For our own fun and games, let's toss around some
of the prevailing economic philosophies and a few facts on this
much-debated subject, and you can decide if a housing bubble really
exists and if so, how close it is to bursting.
To some degree, the current bubble fears are a byproduct
of the stock market's tech bubble that burst following the giddy
dot-com days of the late 1990s. Unlike the stock market, real estate
isn't subject to such dramatic volatility, historically. In fact,
you'd have to go back to the Great Depression to find a wholesale
housing bust in the U.S., say economists.
Further, there's no way -- barring a worldwide catastrophe
-- that the housing market could lose 22 percent of its value in
one day as the stock market did in October of 1987. A home is a
good long-term investment, in part because there is little speculative
trading and overbuilding, unlike the oversupply syndrome that dampened
the commercial real estate markets in the early 1990s.
Some housing market "bubbles" have deflated
in certain states in recent years as other markets in the same state
soared. For example, when the tech bust hit, home values in San
Francisco dropped suddenly, while the rest of California faired
quite well on average.
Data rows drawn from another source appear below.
Lemma convert_emitted k flags width q args t args' out st fmt : emitted out st -> st.1 !! fmt = Some (letter k) ->
  Forall arg_ok args -> convert_text k flags width q args = Some (t, args') ->
  exists st', convert succ end_ fmt flags width q (arg_word <$> args) st = Some (fmt + 1, arg_word <$> args', st') /\ emitted (out ++ t) st' /\ Forall arg_ok args' /\ st'.2 <= st.2 + len t + 1.
Proof.
  intros He Hc Hargs Ht. unfold convert. rewrite Hc. cbn [mbind option_bind]. unfold convert_text in Ht.
  assert (forall b flags num a args0, b = 10 \/ b = 16 -> -2147483648 <= num < 2147483648 -> Forall arg_ok args0 ->
    exists st', (st0 ← print_number succ end_ num b a flags st; Some (fmt + 1, arg_word <$> args0, st0)) = Some (fmt + 1, arg_word <$> args0, st') /\
      emitted (out ++ number_text b a flags num) st' /\ Forall arg_ok args0 /\ st'.2 <= st.2 + len (number_text b a flags num) + 1) as Hnum.
  { intros b fl num a args0 Hb Hn Ha. destruct (print_number_emitted num b a fl out st He Hn) as (st'&->&He'). exists st'.
    replace (if b =? 10 then 10 else 16) with b in He' by (by destruct Hb as [-> | ->]). split_and!; [done|apply He'|done|apply He']. }
  assert (forall a, -2147483648 <= s32 a < 2147483648) as Hs32 by (intros a; unfold s32; destruct (Z.ltb_spec (a mod 4294967296) 2147483648); dlia).
  destruct k; cbn [letter] in *; lazymatch type of Ht with
    | next ?l ≫= _ = _ => destruct l as [|x rest]; [discriminate Ht|apply Forall_cons in Hargs as [Hx Hargs]; cbn [next mbind option_bind] in Ht]
    | _ => idtac end;
    repeat match goal with |- context [if ?a =? ?b then _ else _] => let e := eval vm_compute in (a =? b) in lazymatch e with true => idtac | false => idtac end; change (a =? b) with e; cbv iota end;
    cbn [fmap list_fmap va_arg mbind option_bind] in Ht |- *.
  - injection Ht as <- <-. destruct (justify_emitted (has_flag flags LEFT) width [u8 (arg_word x)] out st (put succ end_ (u8 (arg_word x)))
      (fun st0 => Some (fmt + 1, arg_word <$> rest, st0)) He) as (st'&E&He'&L).
    { intros o s Ho. destruct (put_emitted _ _ _ Ho (u8_range (arg_word x))) as (s'&->&Hs'). eauto. }
    exists st'. split_and!; [exact E|done..|lia].
  - assert (exists w, Some (justify (has_flag flags LEFT) width w, rest) = Some (t, args') /\
      (if arg_word x =? 0 then Some 6%nat else rt_strlen st.1 (arg_word x)) = Some (length w) /\
      forall o s, emitted o s -> exists s', (if arg_word x =? 0 then put_all succ end_ null_text s else put_string succ end_ (length w) (arg_word x) s) = Some s' /\ emitted (o ++ w) s' /\ s'.2 = s.2 + len w) as (w&Ew&->&Hw).
    { destruct x as [p|p w]; cbn [arg_word] in *.
      - destruct (p =? 0); [|done]. cbn [mbind option_bind] in Ht. exists null_text. split_and!; [done|done|]. intros o s Ho.
        destruct (put_all_emitted null_text _ _ Ho) as (s'&->&Hs'); [unfold null_text, is_u8; repeat constructor; lia|]. eauto.
      - destruct Hx as (Hp&Hw&Ha). rewrite (proj2 (Z.eqb_neq _ _) Hp). cbn [mbind option_bind] in Ht. exists w. split_and!; [done| |].
        + apply rt_strlen_spec. by apply (cstr_emitted out).
        + intros o s Ho. apply put_string_emitted; [done|done|unfold apart, len in *; lia]. }
    injection Ew as <- <-. cbn [mbind option_bind].
    destruct (justify_emitted (has_flag flags LEFT) width w out st (fun s => if arg_word x =? 0 then put_all succ end_ null_text s else put_string succ end_ (length w) (arg_word x) s)
      (fun st0 => Some (fmt + 1, arg_word <$> rest, st0)) He Hw) as (st'&E&He'&L).
    exists st'. split_and!; [exact E|done..|lia].
  - injection Ht as <- <-. destruct (width =? -1); apply Hnum; auto.
  - injection Ht as <- <-. destruct (put_emitted _ _ 37 He) as (st'&->&He'&L); [done|]. exists st'. split_and!; [done..|rewrite len_one; lia].
  - injection Ht as <- <-. apply Hnum; auto using number_arg_range.
  - injection Ht as <- <-. apply Hnum; auto using number_arg_range.
  - injection Ht as <- <-. apply Hnum; auto using number_arg_range.
  - injection Ht as <- <-. apply Hnum; auto using number_arg_range.
Qed.

(** ** The whole format *)

Lemma item_text_directive flags w q k args r : item_text (Directive flags w q k) args = Some r ->
  exists v f args1, width_value w (flags_value flags) args = Some (v, f, args1) /\ convert_text k f v q args1 = Some r.
Proof.
  destruct w; simpl; [eauto 6..|]. destruct args as [|x args]; [done|]. simpl. destruct (s32 (arg_word x) <? 0); eauto 6.
Qed.

Lemma width_args w flags args v f args1 : width_value w flags args = Some (v, f, args1) -> Forall arg_ok args -> Forall arg_ok args1.
Proof.
  destruct w; simpl; [by intros [= <- <- <-]..|]. destruct args as [|x args]; [done|]. simpl. intros H [_ Ha]%Forall_cons. by destruct (_ <? 0); injection H as <- <- <-.
Qed.

(** One directive, up to the place where the format goes on. *)
Lemma directive_emitted fuel a flags w q k tl args t args' out st : item_ok (Directive flags w q k) -> emitted out st ->
  cstr st.1 a (item_chars (Directive flags w q k) ++ tl) -> (length (item_chars (Directive flags w q k)) <= S fuel)%nat ->
  Forall arg_ok args -> item_text (Directive flags w q k) args = Some (t, args') ->
  exists st', format_loop succ (S fuel) end_ a (arg_word <$> args) st =
      format_loop succ fuel end_ (a + len (item_chars (Directive flags w q k))) (arg_word <$> args') st' /\ emitted (out ++ t) st' /\ Forall arg_ok args' /\
      st'.2 <= st.2 + len t + 1.
Proof.
  intros (Hfl&Hwv&Hq) He Hc Hfuel Hargs Ht. destruct (item_text_directive _ _ _ _ _ _ Ht) as (v&f&args1&Hw&Hk).
  cbn [item_chars app] in Hc. destruct (cstr_cons _ _ _ _ Hc) as (_&E37&Hc1). cbn [format_loop]. rewrite E37. cbn [mbind option_bind]. cbv iota.
  change (37 =? 0) with false. change (negb (37 =? 37)) with false. cbv iota.
  set (qc := if q =? 0 then [] else [q]) in *. rewrite <-!app_assoc in Hc1. cbn [app] in Hc1.
  pose proof (letter_after q k tl Hq) as Haft. fold qc in Haft.
  assert (length flags <= fuel /\ length (width_chars w) <= fuel)%nat as [Hf1 Hf2]
    by (unfold item_chars in Hfuel; cbn [length] in Hfuel; rewrite !length_app in Hfuel; lia).
  rewrite (read_flags_spec _ flags fuel (a + 1) _ 0 Hc1 Hfl (width_not_flag _ _ Hwv Haft) Hf1). fold (flags_value flags). cbn [mbind option_bind].
  apply cstr_app in Hc1. rewrite (read_width_spec _ fuel _ w _ (flags_value flags) args v f args1 Hc1 Haft Hwv Hf2 Hw). cbn [mbind option_bind].
  apply cstr_app in Hc1. rewrite (read_qualifier_spec _ _ q k tl Hc1 Hq). fold qc. cbn [mbind option_bind].
  apply cstr_app in Hc1. apply cstr_cons in Hc1 as (_&El&_).
  destruct (convert_emitted k f v q args1 t args' out st _ He El (width_args _ _ _ _ _ _ Hw Hargs) Hk) as (st'&->&He'&Ha'&L). cbn [mbind option_bind].
  exists st'. split_and!; [|done|done|done]. f_equal. unfold item_chars. fold qc. unfold len. cbn [length]. rewrite !length_app. simpl. lia.
Qed.

Lemma format_chars_cons it items : format_chars (it :: items) = item_chars it ++ format_chars items.
Proof. done. Qed.

Lemma apart_tail a u w : apart a (S (length (u ++ w))) -> apart (a + len u) (S (length w)).
Proof. unfold apart, len. rewrite length_app. lia. Qed.

Lemma format_loop_emitted items : forall fuel a args out st t, Forall item_ok items -> emitted out st ->
  cstr m0 a (format_chars items) -> apart a (S (length (format_chars items))) -> (length (format_chars items) <= fuel)%nat ->
  Forall arg_ok args -> format_text items args = Some t ->
  exists st', format_loop succ fuel end_ a (arg_word <$> args) st = Some st' /\ emitted (out ++ t) st' /\ st'.2 <= st.2 + len t + Z.of_nat (length items).
Proof.
  induction items as [|it items IH]; intros fuel a args out st t Hok He Hc Ha Hf Hargs Ht.
  - injection Ht as <-. pose proof (cstr_nil _ _ (cstr_emitted _ _ _ _ He Hc Ha)) as E. rewrite app_nil_r. exists st. split; [|split; [done|unfold len; simpl; lia]].
    destruct fuel; cbn [format_loop]; by rewrite E.
  - apply Forall_cons in Hok as [Hit Hok]. cbn [format_text] in Ht. destruct (item_text it args) as [[t1 args1]|] eqn:E1; [|done]. cbn [mbind option_bind] in Ht.
    destruct (format_text items args1) as [t2|] eqn:E2; [|done]. injection Ht as <-. rewrite format_chars_cons in *.
    pose proof (cstr_emitted _ _ _ _ He Hc Ha) as Hcs. pose proof (apart_tail _ _ _ Ha) as Ha'. rewrite length_app in Hf.
    assert (exists fuel', fuel = S fuel') as [fuel' ->] by (destruct fuel; [destruct it; simpl in Hf; lia|eauto]).
    assert (exists st1, format_loop succ (S fuel') end_ a (arg_word <$> args) st = format_loop succ fuel' end_ (a + len (item_chars it)) (arg_word <$> args1) st1 /\
      emitted (out ++ t1) st1 /\ Forall arg_ok args1 /\ st1.2 <= st.2 + len t1 + 1) as (st1&->&He1&Hargs1&L1).
    { destruct it as [c|flags w q k]; [|apply (directive_emitted _ _ _ _ _ _ (format_chars items)); (done || lia)].
      destruct Hit as (Hc8&_&Hc37). injection E1 as <- <-. cbn [item_chars app] in Hcs. apply cstr_cons in Hcs as (Hc0&Ec&_).
      cbn [format_loop]. rewrite Ec. cbn [mbind option_bind]. rewrite (proj2 (Z.eqb_neq _ _) Hc0), (proj2 (Z.eqb_neq _ _) Hc37). cbn [negb].
      destruct (put_emitted _ _ c He Hc8) as (st1&->&He1&L). exists st1. split_and!; [done..|rewrite len_one; lia]. }
    destruct (IH fuel' (a + len (item_chars it)) args1 (out ++ t1) st1 t2) as (st2&->&He2&L2); try done; [by apply cstr_app| |].
    { assert (0 < length (item_chars it))%nat by (destruct it; simpl; lia). lia. }
    exists st2. rewrite app_assoc, len_app. split_and!; [done|done|simpl; lia].
Qed.
End Emit.

(** ** Addresses that do not wrap *)

(** Two runs from place [v]: the first with unbounded addresses, the second with those of
    the machine. As long as the first stays below 2^32 they are the same. *)
Section Agree.
Notation succ := (fun str : Z => str + 1).

Definition agrees {A} (place : A -> Z) (v : Z) (x y : option A) : Prop :=
  0 <= v -> forall r, x = Some r -> v <= place r /\ (place r < 4294967296 -> y = Some r).

Lemma agrees_same {A} (place : A -> Z) v x : (forall r, x = Some r -> v <= place r) -> agrees place v x x.
Proof. intros H _ r E. split; [by apply H|done]. Qed.

Lemma agrees_bind {A B} (place : A -> Z) (place' : B -> Z) v x y (f g : A -> option B) : agrees place v x y ->
  (forall r, agrees place' (place r) (f r) (g r)) -> agrees place' v (x ≫= f) (y ≫= g).
Proof.
  intros H Hfg Hv r' E. destruct x as [r|]; [|done]. simpl in E. destruct (H Hv r eq_refl) as [Hle Hy].
  destruct (Hfg r ltac:(lia) r' E) as [Hle' Hg]. split; [lia|]. intros Hr. rewrite Hy by lia. exact (Hg Hr).
Qed.

(** A step that does not write. *)
Lemma agrees_read {A B} (place : B -> Z) v (x : option A) (f g : A -> option B) : (forall r, agrees place v (f r) (g r)) -> agrees place v (x ≫= f) (x ≫= g).
Proof. intros H. destruct x as [r|]; [apply H|by intros _ r]. Qed.

Lemma agrees_stay {A} (place : A -> Z) r : agrees place (place r) (Some r) (Some r).
Proof. apply agrees_same. by intros ? [= <-]. Qed.

Lemma put_agrees end_ c st : agrees snd st.2 (put succ end_ c st) (put str_inc end_ c st).
Proof.
  destruct st as [m str]. intros Hv r. simpl in Hv. unfold put, str_inc. destruct (str <=? end_); [destruct (store m str c) as [m1|]; [|done]|];
    simpl; intros [= <-]; (split; [simpl; lia|]); intros H; simpl in H; (rewrite u32_small by (unfold is_u32; lia)); done.
Qed.

Lemma put_all_agrees end_ cs : forall st, agrees snd st.2 (put_all succ end_ cs st) (put_all str_inc end_ cs st).
Proof.
  induction cs as [|c cs IH]; intros st; simpl; [apply agrees_stay|]. eapply agrees_bind; [apply put_agrees|exact IH].
Qed.

Lemma pad_agrees end_ n c st : agrees snd st.2 (pad succ end_ n c st) (pad str_inc end_ n c st).
Proof. apply put_all_agrees. Qed.

Lemma put_string_agrees end_ n : forall s st, agrees snd st.2 (put_string succ end_ n s st) (put_string str_inc end_ n s st).
Proof.
  induction n as [|n IH]; intros s [m str]; cbn [put_string]; [apply agrees_stay|].
  apply (agrees_bind snd); [|apply IH]. intros Hv r. simpl in Hv |- *. unfold str_inc.
  destruct (str <=? end_); [destruct (m !! s) as [c|]; [|done]; simpl; destruct (store m str c) as [m1|]; [|done]|];
    simpl; intros [= <-]; (split; [simpl; lia|]); intros H; simpl in H; (rewrite u32_small by (unfold is_u32; lia)); done.
Qed.

(** A state with the width that is left. *)
Notation at_ := (fun r : out_state * Z => r.1.2).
Of course, San Francisco quickly rebounded
after people began to discover that they could finally afford to
live there.
But there is some current evidence of unsettling trends:
- Studies show home prices rose at about the same
rate as overall inflation from 1950 to 1995. But since then they've
been tracking about 35 percent above inflation.
- Meanwhile, home prices have been rising faster
than gains in family income by about 2 percent nationally.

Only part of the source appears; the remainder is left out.